* What this task involves
Retype the records below from their first line through the line containing "renderRoot (Some [StateHook", and include nothing else.

* Exercise inputs
====

Lemma Settled_mount : exists w, mount = Some w /\ Settled w.
Proof.
  eexists. split; [apply mount_eq|].
  now exists 0, 0, ["somethingThatTakesLong"].
Qed.

(** A render over consistent cells recomputes the memo exactly when the
    [count1] it sees differs from the stored dependency. *)
Lemma renderRoot_update (count1 count2 dep : Z) (out : list string) :
  renderRoot (Some [StateHook count1; StateHook count2; MemoHook (dep * 60 * 5) [dep]]) out
  = Some (settledAt count1 count2
            (out ++ if Z.eqb count1 dep then [] else ["somethingThatTakesLong"])).
Proof.
  unfold renderRoot, App, bind, useState, useMemo, takesLong; cbn.
  destruct (Z.eqb_spec count1 dep) as [->|Hne]; cbn.
  - now rewrite app_nil_r.
  - reflexivity.
Qed.

Lemma click_Increase1 (count1 count2 : Z) (out : list string) :
  click Increase1 (settledAt count1 count2 out)
  = Some (settledAt (count1 + 1) count2 (out ++ ["somethingThatTakesLong"])).
Proof.
  unfold click, dispatchSetState; cbn.
  rewrite succ_eqb_false, renderRoot_update, succ_eqb_false.
  reflexivity.
Qed.

Lemma click_Increase2 (count1 count2 : Z) (out : list string) :
  click Increase2 (settledAt count1 count2 out)
  = Some (settledAt count1 (count2 + 1) out).
Proof.
  unfold click, dispatchSetState; cbn.
  rewrite succ_eqb_false, renderRoot_update, Z.eqb_refl, app_nil_r.
  reflexivity.
Qed.

Lemma Settled_click (b : Button) (w : Root) :
  Settled w -> exists w', click b w = Some w' /\ Settled w'.
Proof.
  intros (c1 & c2 & out & ->).
  destruct b; eexists; (split; [first [apply click_Increase1 | apply click_Increase2]|]);
    unfold Settled; eauto.
Qed.

(** ** Sequences of presses *)

Lemma presses_cons_same (b : Button) (bs : list Button) :
  presses b (b :: bs) = S (presses b bs).
Proof. unfold presses; cbn. destruct (Button_eq_dec b b); congruence. Qed.

Lemma presses_cons_other (a b : Button) (bs : list Button) :
  a <> b -> presses b (a :: bs) = presses b bs.
Proof. intros H; unfold presses; cbn. destruct (Button_eq_dec a b); congruence. Qed.

Lemma clicks_settledAt (bs : list Button) :
  forall count1 count2 out,
    clicks bs (settledAt count1 count2 out)
    = Some (settledAt (count1 + Z.of_nat (presses Increase1 bs))
                      (count2 + Z.of_nat (presses Increase2 bs))
                      (out ++ repeat "somethingThatTakesLong" (presses Increase1 bs))).
Proof.
  induction bs as [|b bs IH]; intros count1 count2 out.
  - cbn. now rewrite !Z.add_0_r, app_nil_r.
  - destruct b; cbn [clicks].
    + rewrite click_Increase1, IH, presses_cons_same.
      rewrite (presses_cons_other Increase1 Increase2) by discriminate.
      rewrite Nat2Z.inj_succ, <- app_assoc. cbn [repeat app].
      f_equal. f_equal. lia.
    + rewrite click_Increase2, IH, presses_cons_same.
      rewrite (presses_cons_other Increase2 Increase1) by discriminate.
      rewrite Nat2Z.inj_succ. f_equal. f_equal. lia.
Qed.

Lemma session_eq (bs : list Button) :
  session bs
  = Some (settledAt (Z.of_nat (presses Increase1 bs))
                    (Z.of_nat (presses Increase2 bs))
                    (repeat "somethingThatTakesLong" (S (presses Increase1 bs)))).
Proof.
  unfold session. rewrite mount_eq, clicks_settledAt. reflexivity.
Qed.

Lemma session_Settled (bs : list Button) :
  exists w, session bs = Some w /\ Settled w.
Proof.
  eexists. split; [apply session_eq|]. unfold Settled; eauto.
Qed.

Lemma clicks_app (bs bs' : list Button) (w : Root) :
  clicks (bs ++ bs') w
  = match clicks bs w with Some w' => clicks bs' w' | None => None end.
Proof.
  revert w. induction bs as [|b bs IH]; intros w; cbn; [reflexivity|].
  destruct (click b w); [apply IH | reflexivity].
Qed.

Lemma presses_app (b : Button) (bs bs' : list Button) :
  presses b (bs ++ bs') = (presses b bs + presses b bs')%nat.
Proof. apply count_occ_app. Qed.

(** ** The renders of a session *)

Lemma renders_settledAt_cons (b : Button) (bs : list Button) (count1 count2 : Z)
    (out : list string) :
  renders (b :: bs) (settledAt count1 count2 out)
  = settledAt count1 count2 out ::
    match b with
    | Increase1 =>
        renders bs (settledAt (count1 + 1) count2 (out ++ ["somethingThatTakesLong"]))
    | Increase2 => renders bs (settledAt count1 (count2 + 1) out)
    end.
Proof.
  destruct b; cbn [renders].
  - now rewrite click_Increase1.
  - now rewrite click_Increase2.
Qed.

Lemma renders_head (bs : list Button) (w : Root) :
  exists rest, renders bs w = w :: rest.
Proof. destruct bs; cbn; eauto. Qed.

Lemma renders_length (bs : list Button) :
  forall count1 count2 out,
    List.length (renders bs (settledAt count1 count2 out)) = S (List.length bs).
Proof.
  induction bs as [|b bs IH]; intros; [reflexivity|].
  rewrite renders_settledAt_cons. cbn [List.length]. f_equal.
  destruct b; apply IH.
Qed.

Lemma changes_renders (bs : list Button) :
  forall count1 count2 out,
    changes (map Counter1 (renders bs (settledAt count1 count2 out)))
    = presses Increase1 bs.
Proof.
  induction bs as [|b bs IH]; intros count1 count2 out; [reflexivity|].
  rewrite renders_settledAt_cons.
  destruct b.
  - specialize (IH (count1 + 1) count2 (out ++ ["somethingThatTakesLong"])).
    destruct (renders_head bs (settledAt (count1 + 1) count2
                                 (out ++ ["somethingThatTakesLong"]))) as [rest E].
    rewrite E in IH |- *. cbn [map changes] in IH |- *.
    rewrite IH, presses_cons_same.
    replace (Counter1 (settledAt count1 count2 out) =?
             Counter1 (settledAt (count1 + 1) count2 (out ++ ["somethingThatTakesLong"])))
      with false; [reflexivity|].
    symmetry. apply Z.eqb_neq. cbn. lia.
  - specialize (IH count1 (count2 + 1) out).
    destruct (renders_head bs (settledAt count1 (count2 + 1) out)) as [rest E].
    rewrite E in IH |- *. cbn [map changes] in IH |- *.
    rewrite IH, presses_cons_other by discriminate.
    replace (Counter1 (settledAt count1 count2 out) =?
             Counter1 (settledAt count1 (count2 + 1) out)) with true; [reflexivity|].
    symmetry. apply Z.eqb_eq. reflexivity.
Qed.

(** No render of a run shows a [count1] below the one it started from. *)
Lemma renders_lower_bound (bs : list Button) :
  forall count1 count2 out x,
    In x (map Counter1 (renders bs (settledAt count1 count2 out))) -> count1 <= x.
Proof.
  induction bs as [|b bs IH]; intros count1 count2 out x.
  - cbn. intros [<-|[]]. lia.
  - rewrite renders_settledAt_cons. cbn [map In].
    intros [<-|Hin]; [cbn; lia|].
    destruct b; apply IH in Hin; lia.
Qed.

Lemma nodup_renders (bs : list Button) :
  forall count1 count2 out,
    List.length (nodup Z.eq_dec (map Counter1 (renders bs (settledAt count1 count2 out))))
    = S (presses Increase1 bs).
Proof.
  induction bs as [|b bs IH]; intros count1 count2 out; [reflexivity|].
  rewrite renders_settledAt_cons. cbn [map nodup].
  destruct b.
  - rewrite presses_cons_same.
    destruct (in_dec Z.eq_dec _ _) as [Hin|_].
    + apply renders_lower_bound in Hin. cbn in Hin. lia.
    + cbn [List.length]. f_equal. apply IH.
  - rewrite presses_cons_other by discriminate.
    destruct (in_dec Z.eq_dec _ _) as [_|Hout].
    + apply IH.
    + exfalso. apply Hout.
      destruct (renders_head bs (settledAt count1 (count2 + 1) out)) as [rest ->].
      now left.
Qed.

(** ** Numbers: integer arithmetic is the arithmetic of the source below 2^53 *)

Lemma round_exact (z : Z) : Z.abs z < 2 ^ 53 -> Number.round z = z.
Proof.
  intros H. unfold Number.round.
  destruct (Z.ltb_spec (Z.log2 (Z.abs z)) 53) as [_|Hge]; [reflexivity|].
  exfalso.
  destruct (Z.eq_dec (Z.abs z) 0) as [E|NE].
  - rewrite E in Hge. cbn in Hge. lia.
  - assert (Hpos : 0 < Z.abs z) by lia.
    apply (Z.log2_lt_pow2 _ 53) in H; lia.
Qed.

(** X5: for a count that is not negative and whose product with 300 is
    below [2^53], the sum of the handler and the product of the memo body,
    evaluated as doubles, are the exact integers. *)
Lemma number_model_exact (count1 : Z) :
  0 <= count1 -> count1 * 300 < 2 ^ 53 ->
  Number.add count1 1 = count1 + 1 /\
  Number.mul (Number.mul count1 60) 5 = count1 * 60 * 5.
Proof.
  intros H0 H1. unfold Number.add, Number.mul.
  rewrite (round_exact (count1 + 1)) by lia.
  rewrite (round_exact (count1 * 60)) by lia.
  rewrite round_exact by lia.
  split; reflexivity.
Qed.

====

* Solution to this task
Lemma Settled_mount : exists w, mount = Some w /\ Settled w.
Proof.
  eexists. split; [apply mount_eq|].
  now exists 0, 0, ["somethingThatTakesLong"].
Qed.

(** A render over consistent cells recomputes the memo exactly when the
    [count1] it sees differs from the stored dependency. *)
Lemma renderRoot_update (count1 count2 dep : Z) (out : list string) :
  renderRoot (Some [StateHook count1; StateHook count2; MemoHook (dep * 60 * 5) [dep]]) out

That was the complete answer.